> Your task:
Take the records below and print them verbatim up to and including the line that carries "Enum fields are".

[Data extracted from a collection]
● ● ● ●

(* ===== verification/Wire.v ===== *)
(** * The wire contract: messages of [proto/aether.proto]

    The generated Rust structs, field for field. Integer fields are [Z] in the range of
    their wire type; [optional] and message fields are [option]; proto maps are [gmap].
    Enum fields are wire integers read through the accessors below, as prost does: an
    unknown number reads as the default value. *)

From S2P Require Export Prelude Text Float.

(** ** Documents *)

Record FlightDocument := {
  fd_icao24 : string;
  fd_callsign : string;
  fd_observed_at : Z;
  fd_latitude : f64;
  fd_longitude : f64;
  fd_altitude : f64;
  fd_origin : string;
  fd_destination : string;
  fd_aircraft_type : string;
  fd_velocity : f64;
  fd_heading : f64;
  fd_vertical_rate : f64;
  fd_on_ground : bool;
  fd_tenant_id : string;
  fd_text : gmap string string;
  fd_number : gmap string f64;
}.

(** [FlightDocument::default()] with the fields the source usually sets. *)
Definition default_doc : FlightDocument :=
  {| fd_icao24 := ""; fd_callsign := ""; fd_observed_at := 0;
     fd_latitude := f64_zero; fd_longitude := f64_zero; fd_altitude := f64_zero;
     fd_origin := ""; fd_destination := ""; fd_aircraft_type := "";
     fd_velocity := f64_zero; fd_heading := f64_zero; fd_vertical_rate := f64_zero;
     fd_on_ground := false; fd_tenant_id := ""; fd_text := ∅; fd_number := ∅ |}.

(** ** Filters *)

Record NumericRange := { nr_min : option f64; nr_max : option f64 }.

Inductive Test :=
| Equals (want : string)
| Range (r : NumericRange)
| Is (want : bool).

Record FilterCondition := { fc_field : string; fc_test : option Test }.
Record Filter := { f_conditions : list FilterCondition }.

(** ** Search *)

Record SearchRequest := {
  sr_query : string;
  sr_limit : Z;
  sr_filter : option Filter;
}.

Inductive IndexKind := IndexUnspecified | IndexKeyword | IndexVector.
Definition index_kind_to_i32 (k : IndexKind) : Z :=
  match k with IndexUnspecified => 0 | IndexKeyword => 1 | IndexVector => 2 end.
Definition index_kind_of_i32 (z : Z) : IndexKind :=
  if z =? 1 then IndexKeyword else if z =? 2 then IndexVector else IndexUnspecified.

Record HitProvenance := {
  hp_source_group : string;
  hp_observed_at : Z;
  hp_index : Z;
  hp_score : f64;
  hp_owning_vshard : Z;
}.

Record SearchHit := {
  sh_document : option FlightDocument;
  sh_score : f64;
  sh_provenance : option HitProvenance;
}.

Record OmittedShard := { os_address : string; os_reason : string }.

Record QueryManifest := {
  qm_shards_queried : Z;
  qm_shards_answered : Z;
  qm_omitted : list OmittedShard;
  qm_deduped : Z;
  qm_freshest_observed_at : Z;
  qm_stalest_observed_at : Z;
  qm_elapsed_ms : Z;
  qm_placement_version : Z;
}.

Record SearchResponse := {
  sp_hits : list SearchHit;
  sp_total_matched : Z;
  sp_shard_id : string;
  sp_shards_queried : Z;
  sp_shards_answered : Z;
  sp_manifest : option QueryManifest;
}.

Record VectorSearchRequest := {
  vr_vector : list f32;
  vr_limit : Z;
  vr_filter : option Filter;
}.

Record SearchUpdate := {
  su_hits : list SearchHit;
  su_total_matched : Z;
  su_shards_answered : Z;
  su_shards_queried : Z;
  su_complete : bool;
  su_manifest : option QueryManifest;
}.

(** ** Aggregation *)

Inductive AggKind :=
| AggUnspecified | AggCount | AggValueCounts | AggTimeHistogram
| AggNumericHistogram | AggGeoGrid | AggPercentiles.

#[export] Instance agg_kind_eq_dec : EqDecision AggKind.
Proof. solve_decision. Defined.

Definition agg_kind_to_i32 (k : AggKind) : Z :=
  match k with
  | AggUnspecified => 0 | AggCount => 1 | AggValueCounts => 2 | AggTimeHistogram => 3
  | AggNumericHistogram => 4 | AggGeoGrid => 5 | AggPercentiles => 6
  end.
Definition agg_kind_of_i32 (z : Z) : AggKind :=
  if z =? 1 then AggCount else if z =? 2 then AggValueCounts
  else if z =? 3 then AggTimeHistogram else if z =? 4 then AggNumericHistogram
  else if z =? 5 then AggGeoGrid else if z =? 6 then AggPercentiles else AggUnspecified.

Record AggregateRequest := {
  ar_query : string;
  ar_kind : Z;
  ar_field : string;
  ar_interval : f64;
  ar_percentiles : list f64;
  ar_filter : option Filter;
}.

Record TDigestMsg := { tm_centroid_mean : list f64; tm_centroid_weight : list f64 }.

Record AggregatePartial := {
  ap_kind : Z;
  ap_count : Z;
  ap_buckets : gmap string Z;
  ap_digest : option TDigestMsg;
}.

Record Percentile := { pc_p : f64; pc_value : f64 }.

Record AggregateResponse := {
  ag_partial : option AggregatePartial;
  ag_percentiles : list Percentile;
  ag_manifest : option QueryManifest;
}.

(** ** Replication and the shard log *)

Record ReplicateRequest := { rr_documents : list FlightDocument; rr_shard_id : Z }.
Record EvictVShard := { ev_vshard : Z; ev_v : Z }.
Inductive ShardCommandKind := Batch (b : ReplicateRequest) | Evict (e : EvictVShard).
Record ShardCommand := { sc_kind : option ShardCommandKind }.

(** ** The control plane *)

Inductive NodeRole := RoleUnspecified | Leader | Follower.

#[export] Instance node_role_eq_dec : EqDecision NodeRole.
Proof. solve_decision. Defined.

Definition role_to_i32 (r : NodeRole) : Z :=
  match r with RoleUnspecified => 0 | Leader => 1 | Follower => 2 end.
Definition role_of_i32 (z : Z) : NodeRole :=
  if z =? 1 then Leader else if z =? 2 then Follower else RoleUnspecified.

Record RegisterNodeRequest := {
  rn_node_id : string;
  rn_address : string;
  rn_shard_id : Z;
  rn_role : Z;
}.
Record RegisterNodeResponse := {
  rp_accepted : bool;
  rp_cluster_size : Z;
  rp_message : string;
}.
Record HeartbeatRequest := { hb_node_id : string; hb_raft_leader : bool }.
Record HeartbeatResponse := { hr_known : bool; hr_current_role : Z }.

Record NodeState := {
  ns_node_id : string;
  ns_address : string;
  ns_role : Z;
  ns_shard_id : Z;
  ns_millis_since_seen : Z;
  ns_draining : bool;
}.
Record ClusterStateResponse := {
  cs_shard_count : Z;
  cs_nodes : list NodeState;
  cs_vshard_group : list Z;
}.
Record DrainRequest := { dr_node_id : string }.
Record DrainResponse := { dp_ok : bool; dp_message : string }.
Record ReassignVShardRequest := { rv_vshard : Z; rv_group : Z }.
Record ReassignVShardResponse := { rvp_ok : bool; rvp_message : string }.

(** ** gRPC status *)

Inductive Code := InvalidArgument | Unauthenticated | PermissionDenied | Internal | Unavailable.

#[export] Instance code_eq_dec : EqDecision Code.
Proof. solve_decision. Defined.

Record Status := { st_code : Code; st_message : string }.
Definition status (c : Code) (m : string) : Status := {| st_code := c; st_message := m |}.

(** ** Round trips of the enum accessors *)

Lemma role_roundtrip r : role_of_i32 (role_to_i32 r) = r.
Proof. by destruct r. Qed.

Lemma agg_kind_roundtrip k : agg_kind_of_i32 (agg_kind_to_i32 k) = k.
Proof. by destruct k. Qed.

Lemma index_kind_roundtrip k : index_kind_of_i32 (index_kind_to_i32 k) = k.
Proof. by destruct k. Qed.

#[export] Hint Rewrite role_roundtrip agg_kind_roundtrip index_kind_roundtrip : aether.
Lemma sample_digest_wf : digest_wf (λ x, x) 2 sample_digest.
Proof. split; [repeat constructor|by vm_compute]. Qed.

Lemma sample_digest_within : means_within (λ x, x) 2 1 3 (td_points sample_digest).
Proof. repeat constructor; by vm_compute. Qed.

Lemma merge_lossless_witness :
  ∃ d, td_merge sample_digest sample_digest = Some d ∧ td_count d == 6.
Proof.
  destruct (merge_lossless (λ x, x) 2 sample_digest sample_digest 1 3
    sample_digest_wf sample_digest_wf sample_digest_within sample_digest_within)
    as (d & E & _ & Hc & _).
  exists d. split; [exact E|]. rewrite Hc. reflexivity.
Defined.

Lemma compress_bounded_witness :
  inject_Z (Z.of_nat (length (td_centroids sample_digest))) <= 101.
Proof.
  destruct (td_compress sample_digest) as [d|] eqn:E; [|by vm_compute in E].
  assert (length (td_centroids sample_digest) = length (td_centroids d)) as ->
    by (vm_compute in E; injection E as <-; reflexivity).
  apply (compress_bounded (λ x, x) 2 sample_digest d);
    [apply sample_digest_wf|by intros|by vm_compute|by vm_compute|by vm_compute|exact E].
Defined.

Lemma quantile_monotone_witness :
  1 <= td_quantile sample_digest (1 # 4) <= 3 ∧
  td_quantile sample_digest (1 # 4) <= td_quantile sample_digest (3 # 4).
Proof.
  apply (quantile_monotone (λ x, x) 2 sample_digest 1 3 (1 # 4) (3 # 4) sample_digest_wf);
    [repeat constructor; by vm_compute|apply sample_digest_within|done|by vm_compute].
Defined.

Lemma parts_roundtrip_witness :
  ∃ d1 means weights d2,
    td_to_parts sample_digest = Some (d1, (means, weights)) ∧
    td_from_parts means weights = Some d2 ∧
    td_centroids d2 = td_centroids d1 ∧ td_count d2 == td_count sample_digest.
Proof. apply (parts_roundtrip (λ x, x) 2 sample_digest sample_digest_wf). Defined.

● ● ● ●

> Answer box:
(* ===== verification/Wire.v ===== *)
(** * The wire contract: messages of [proto/aether.proto]

    The generated Rust structs, field for field. Integer fields are [Z] in the range of
    their wire type; [optional] and message fields are [option]; proto maps are [gmap].
    Enum fields are wire integers read through the accessors below, as prost does: an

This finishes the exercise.